Grâce au numéro d’août 2005 de la revue britannique “Military Machines International” sous la plume de Ian Young, l’on en sait un peu plus sur cet appareil qui, à l’époque du prototype, porta le code “T-28”, et le délicieux prénom de “Penguin” (in french, pingouin, puisque c’était pour la neige). Il semblerait qu’il n’en fut construit que trois exemplaires sur base mécanique Willys mais avec un moteur “gonflé” à 63 hp.
Le restaurateur du phénomène sans lendemain s’appelle Fred Smith, un collectionneur aisé qui, à l’opposé des “MBW 201-philes”, recherche les vraies raretés : il a déjà une bonne douzaine de modèles tous différents de ces jeeps, depuis celle à quatre roues directrices jusqu’au “tug” à six roues construits par un amateur contemporain aux USA, en passant par une réduction de jeep à l’échelle ¾ et une unique “Pigmy”. En plus de GPA, il a aussi une “Schwimmwage”, et la famille va s’agrandir d’une toute aussi rare Kaiser “light weight” et d’une “Mighty Mite”, une Crossley “pup” étant actuellement en chantier.
“Centaur”, une tentative britannique
L’armée anglaise, à son tour, s’est penchée sur la question du semi-chenillé léger : en 1978, il fut procédé à la greffe d’un train chenillé de blindé léger Scorpion sur un châssis rallongé de Land Rover.

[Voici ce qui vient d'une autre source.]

(** AES-CBC with PKCS7 padding and a 10-byte MAC: the plaintext that does not fill a block is
    held back, and the end adds 26 bytes at most; the ciphertext does not depend on how the
    plaintext was cut. *)
Class MediaCryptoLaws (mc : MediaCrypto) : Type := {
  buffered : Encryptor -> Z;
  buffered_new k t sidecar e : new_with_sidecar k t sidecar = Ok e -> buffered e = 0;
  buffered_update e p :
    let '(e', c) := update_to_writer e p in
    0 <= buffered e' /\ Z.of_nat (length c) + buffered e' = buffered e + Z.of_nat (length p);
  finalize_bound e : Z.of_nat (length (finalize_to_writer e).1) <= buffered e + 26;
  update_app e p q :
    let '(e1, c1) := update_to_writer e p in
    let '(e2, c2) := update_to_writer e1 q in
    update_to_writer e (p ++ q) = (e2, c1 ++ c2);
  update_nil e : update_to_writer e [] = (e, []);
}.

(** ** Uploads (spool/upload.rs) *)

Definition CIPHERTEXT_OVERHEAD : Z := 26.

Definition used_after_failure : WamuxError :=
  Other (MkAnyError [OtherCause] "spooled upload used after a failure").

Section upload.
Context `{mc : MediaCrypto}.

Record Stage : Type := MkStage { encryptor : Encryptor; file : File }.

Record SpooledUpload : Type := MkSpooledUpload {
  stage : option Stage;
  reservation : SpoolReservation;
  plaintext : Z;
}.

Record SpooledCiphertext : Type := MkSpooledCiphertext { ct_file : File; ct_len : Z }.

Record StagedUpload : Type := MkStagedUpload {
  source : SpooledCiphertext;
  info : EncryptedMediaInfo;
  st_reservation : SpoolReservation;
}.

(** [MediaSpool::create_file], an empty file or the error of the file system. *)
Definition create_file (io : Io) : WamuxResult File :=
  match io with
  | Done => Ok []
  | Fails e => Err (Other e)
  end.

(** [MediaSpool::begin_upload]. *)
Definition begin_upload (key : KeyDraw) (media_type : wa.MediaType) (io : Io) (b : SpoolBudget) :
    WamuxResult SpooledUpload * SpoolBudget :=
  let sidecar := match media_type with wa.Audio | wa.Video => true | _ => false end in
  match new_with_sidecar key media_type sidecar with
  | Err e => (Err (Other e), b)
  | Ok encryptor =>
      match create_file io with
      | Err e => (Err e, b)
      | Ok file =>
          let '(r, b) := try_reserve 0 b in
          ((fun r => MkSpooledUpload (Some (MkStage encryptor file)) r 0) <$> r, b)
      end
  end.

Definition take_stage (u : SpooledUpload) : WamuxResult Stage * SpooledUpload :=
  match stage u with
  | Some s => (Ok s, MkSpooledUpload None (reservation u) (plaintext u))
  | None => (Err used_after_failure, u)
  end.

Definition cover (needed : Z) (u : SpooledUpload) (b : SpoolBudget) :
    WamuxResult unit * (SpooledUpload * SpoolBudget) :=
  let shortfall := sat_sub needed (res_held (reservation u)) in
  let '(r, (res, b)) := try_grow shortfall (reservation u) b in
  (r, (MkSpooledUpload (stage u) res (plaintext u), b)).

(** [push] before its blocking task: the stage that goes to it. *)
Definition push_start (chunk : bytes) (u : SpooledUpload) (b : SpoolBudget) :
    WamuxResult Stage * (SpooledUpload * SpoolBudget) :=
  let u := MkSpooledUpload (stage u) (reservation u) (as_u64 (plaintext u + Z.of_nat (length chunk))) in
  match cover (plaintext u) u b with
  | (Err e, x) => (Err e, x)
  | (Ok _, (u, b)) => let '(s, u) := take_stage u in (s, (u, b))
  end.

(** The blocking task of a [push]. *)
Definition encrypt_chunk (chunk : bytes) (io : Io) (s : Stage) : WamuxResult Stage :=
  let '(e, c) := update_to_writer (encryptor s) chunk in
  match io with
  | Done => Ok (MkStage e (file s ++ c))
  | Fails e => Err (Other e)
  end.

Definition put_stage (s : Stage) (u : SpooledUpload) : SpooledUpload :=
  MkSpooledUpload (Some s) (reservation u) (plaintext u).

Definition push (chunk : bytes) (io : Io) (u : SpooledUpload) (b : SpoolBudget) :
    WamuxResult unit * (SpooledUpload * SpoolBudget) :=
  match push_start chunk u b with
  | (Err e, x) => (Err e, x)
  | (Ok s, (u, b)) =>
      match encrypt_chunk chunk io s with
      | Ok s => (Ok tt, (put_stage s u, b))
      | Err e => (Err e, (u, b))
      end
  end.

(** [finish] before its blocking task. *)
Definition finish_start (u : SpooledUpload) (b : SpoolBudget) :
    WamuxResult Stage * (SpooledUpload * SpoolBudget) :=
  match cover (as_u64 (plaintext u + CIPHERTEXT_OVERHEAD)) u b with
  | (Err e, x) => (Err e, x)
  | (Ok _, (u, b)) => let '(s, u) := take_stage u in (s, (u, b))
  end.

(** The blocking task of a [finish]; the file is measured at its end. *)
Definition seal_file (io : Io) (s : Stage) : WamuxResult (SpooledCiphertext * EncryptedMediaInfo) :=
  let '(c, info) := finalize_to_writer (encryptor s) in
  match io with
  | Done => let file := file s ++ c in Ok (MkSpooledCiphertext file (Z.of_nat (length file)), info)
  | Fails e => Err (Other e)
  end.

(** [finish] takes the upload: what is left of it is dropped when it fails. *)
Definition finish (io : Io) (u : SpooledUpload) (b : SpoolBudget) : WamuxResult StagedUpload * SpoolBudget :=
  match finish_start u b with
  | (Err e, (u, b)) => (Err e, release (reservation u) b)
  | (Ok s, (u, b)) =>
      match seal_file io s with
      | Ok (source, info) => (Ok (MkStagedUpload source info (reservation u)), b)
      | Err e => (Err e, release (reservation u) b)
      end
  end.

(** ** The upload body (spool/ciphertext.rs) *)

Record PositionedReader : Type := MkPositionedReader { rd_file : File; rd_offset : nat }.

Definition reader_from (offset : nat) (c : SpooledCiphertext) : PositionedReader :=
  MkPositionedReader (ct_file c) offset.

(** [read] into a buffer of [len] bytes; [available] is how many the system gives it at most. *)
Definition read (len available : nat) (io : Io) (r : PositionedReader) : result AnyError bytes * PositionedReader :=
  match io with
  | Done =>
      let got := read_at (rd_offset r) (len `min` available) (rd_file r) in
      (Ok got, MkPositionedReader (rd_file r) (rd_offset r + length got))
  | Fails e => (Err e, r)
  end.
End upload.

(** ** Downloads (spool/download.rs) *)

Record BoundedFile : Type := MkBoundedFile { bf_file : File; position : nat; limit : Z }.

Definition larger_than_reserved (limit : Z) : AnyError :=
  MkAnyError [OtherCause] ("media is larger than the " +:+ pretty limit +:+ " bytes reserved for it").

(** Its [write]; [taken] is how many of the bytes the file takes. *)
Definition bounded_write (buf : bytes) (taken : nat) (io : Io) (w : BoundedFile) : result AnyError (nat * BoundedFile) :=
  let e := sat_add64 (Z.of_nat (position w)) (Z.of_nat (length buf)) in
  if limit w <? e then Err (larger_than_reserved (limit w))
  else
    match io with
    | Done =>
        let n := (taken `min` length buf)%nat in
        Ok (n, MkBoundedFile (write_at (position w) (take n buf) (bf_file w)) (position w + n) (limit w))
    | Fails e => Err e
    end.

L’ensemble, baptisé “Centaur” comme l’hybride mythologique, faisait trois tonnes mues par le V8 habituel, et l’idée parut judicieuse aux essais…, mais ne fut jamais poursuivie. Seuls sept exemplaires furent construits, utilisés par les Lanciers en expérimentation, et les survivantes font la joie des exhibitions sur la grande île.
Et la Méhari aussi!
Inventeurs du semi-chenillé grâce à la collaboration de Citroën et de l’ingénieur russe Kégresse – croisière noire sur B2 des années vingt, croisière jaune sur C4 des années trente – les français n’avaient pas poursuivi tellement dans cette voie après la seconde guerre.
Citroën cependant reste dans les pionniers gaulois puisque, à Retromobile 2003, on put admirer une Méhari “Géo Cap” dotée de chenilles dites “amovibles”. Pose et dépose ne devaient pas cependant être une brève formalité, les chenilles sont à l’extérieur de la voiture, et cela nécessitait aussi une Méhari 4×4 car l’enroulement était réglé par la roue arrière à quatre trous, au lieu de trois sur les autres. On remarque même sur la photo que, autre “amovibilité”, le volant a disparu.
Et la transformation !
Longtemps, la transformation d’un véhicule à roues en véhicule chenillé pour limiter l’enfoncement dans la neige, a nécessité des modifications laborieuses et parfois sans lendemain. La difficulté était majoritairement de pouvoir obliquer les chenilles avant sans arracher les ailes au passage. Des ingénieurs ont trouvé la triangulation : des chenilles à trois poulies d’angle, deux “folles” en bas pour augmenter l’appui, une motrice en haut, à la prise de force de la roue, qui s’accomodait du passage de roue dans l’aile. En voici quatre exemples sur des bases différentes qui ne nécessitaient, en fin de compte, qu’un élargissement de voie sans déport d’axe ! sur Kaiser M-715 et sur Land-Rover, puis sur Steyr Pinzgaueur 4×4 et enfin sur un récent mini-pick-up oriental (avec concession militaro-civile, cette étoile noire qui surprend). Mais le conducteur ne devait pas oublier que son véhicule avait pris de la largeur !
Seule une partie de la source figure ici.